*About this task*
From the entries below, work out how many lines contain the string "destruct"; answer with the number alone.

*Data supplied*
----------

(* ===== verification/WAL.v ===== *)
(** * WAL: the write-ahead log, src/persistence/wal.go

    Commands in a binary format, gathered in a buffer that [Write] flushes
    past 1000 bytes and the background goroutine flushes every second: a
    flush is an operation of its own that may come between any two writes. *)

From stdpp Require Import base list gmap strings.
From Stdlib Require Import ZArith Lia Ascii.
From S2P Require Import Prelude GoLib StoreSpec GoIO Persist.

Record WAL := mkWAL {
  wal_file : file;
  wal_buf : list byte;
  wal_batchSize : nat;
  wal_done : bool
}.

Definition NewWAL (data : list byte) (room : option nat) : WAL := mkWAL (file_Open data room) [] 1000 false.

Definition marshal_arg (arg : gostring) : list byte := PutUint32 (Z.of_nat (length arg)) ++ arg.

Definition marshalCommand (c : Command) : list byte :=
  PutUint16 (Z.of_nat (length (cmd_Name c))) ++ cmd_Name c ++
  PutUint16 (Z.of_nat (length (cmd_Args c))) ++ concat (marshal_arg <$> cmd_Args c).

(** The argument loop of [unmarshalCommand], on the bytes from [off] on;
    [None] is one of the early returns. *)
Fixpoint unmarshal_args (argCount : nat) (data : list byte) : option (list gostring * list byte) :=
  match argCount with
  | O => Some ([], data)
  | S n =>
      if bool_decide (length data < 4) then None else
      let argLen := Z.to_nat (be_get (take 4 data)) in
      let data := drop 4 data in
      if bool_decide (length data < argLen) then None else
      '(args, rest) ← unmarshal_args n (drop argLen data);
      Some (take argLen data :: args, rest)
  end.

Section wal.
Context `{!UnicodeUpper}.

Definition unmarshal_record (data : list byte) : option (Command * list byte) :=
  if bool_decide (length data < 4) then None else
  let nameLen := Z.to_nat (be_get (take 2 data)) in
  let data := drop 2 data in
  if bool_decide (length data < nameLen) then None else
  let name := take nameLen data in
  let data := drop nameLen data in
  if bool_decide (length data < 2) then None else
  let argCount := Z.to_nat (be_get (take 2 data)) in
  '(args, rest) ← unmarshal_args argCount (drop 2 data);
  Some (mkCommand (ToUpper name) args, rest).

(** On an early return the data come back unchanged. *)
Definition unmarshalCommand (data : list byte) : Command * list byte :=
  default (mkCommand [] [], data) (unmarshal_record data).
Lemma replay_cut_body strings hashes i :
  snap_ok strings hashes → i < length (body strings hashes) →
  ∃ pre torn err, replay_body (size strings) (take i (body strings hashes)) = (pre ++ torn, err) ∧
    pre `prefix_of` set_commands strings (order (dom strings)) ++ concat (hset_commands order hashes <$> order (dom hashes)) ∧
    damage hashes torn.
Proof.
  intros Hok Hi. pose proof Hok as (Hs & Hn & Hm & _). unfold replay_body, body in *. rewrite length_app in Hi. rewrite take_app.
  set (ss := concat (write_pair strings <$> _)) in *. rewrite <-(order_length order order_ok strings).
  destruct (decide (i < length ss)) as [H|H].
  - replace (i - length ss) with 0 by lia. cbn [take]. rewrite app_nil_r.
    destruct (read_strings_cut strings (order (dom strings)) i Hs) as (j & torn & E & Ht); [by apply order_lookups|done|].
    fold ss in E. rewrite E.
    eexists _, torn, true. split_and!; [reflexivity| |destruct Ht as [->|?]; [by left|by right; left]].
    apply prefix_app_r. exists (set_commands strings (drop j (order (dom strings)))). unfold set_commands. by rewrite <-omap_app, take_drop.
  - rewrite (take_ge ss) by lia. subst ss. rewrite read_strings_written by (done || by apply order_lookups).
    set (i' := i - _) in *. rewrite length_app, length_PutUint32 in Hi. rewrite take_app, length_PutUint32. destruct (decide (i' < 4)) as [H4|H4].
    + replace (i' - 4) with 0 by lia. cbn [take]. rewrite app_nil_r.
      assert (set_commands strings (order (dom strings)) `prefix_of`
        set_commands strings (order (dom strings)) ++ concat (hset_commands order hashes <$> order (dom hashes))) as Hp by by eexists.
      destruct (decide (i' = 0)) as [->|H0]; [exists (set_commands strings (order (dom strings))), [], true; rewrite app_nil_r; split_and!; [done|done|by left]|].
      rewrite read_buf_cut by (rewrite ?length_PutUint32; lia). set (n := Z.to_nat _).
      destruct (read_hashes n []) as [cs err] eqn:E. pose proof (read_hashes_nil n) as En. rewrite E in En. simpl in En. subst cs.
      exists (set_commands strings (order (dom strings))), [], err. split_and!; [done|done|by left].
    + rewrite (take_ge (PutUint32 _)) by (rewrite length_PutUint32; lia). rewrite read_buf_app by (rewrite ?length_PutUint32; done).
      rewrite be_get_PutUint32, Nat2Z.id by lia. rewrite <-(order_length order order_ok hashes).
      destruct (read_hashes_cut strings hashes (order (dom hashes)) (i' - 4) Hok) as (pre & torn & err & -> & Hp & Hd); [by apply order_lookups|lia|].
      exists (set_commands strings (order (dom strings)) ++ pre), torn, err. split_and!; [by rewrite app_assoc|by apply prefix_app|done].
Qed.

----------

*Final answer*
7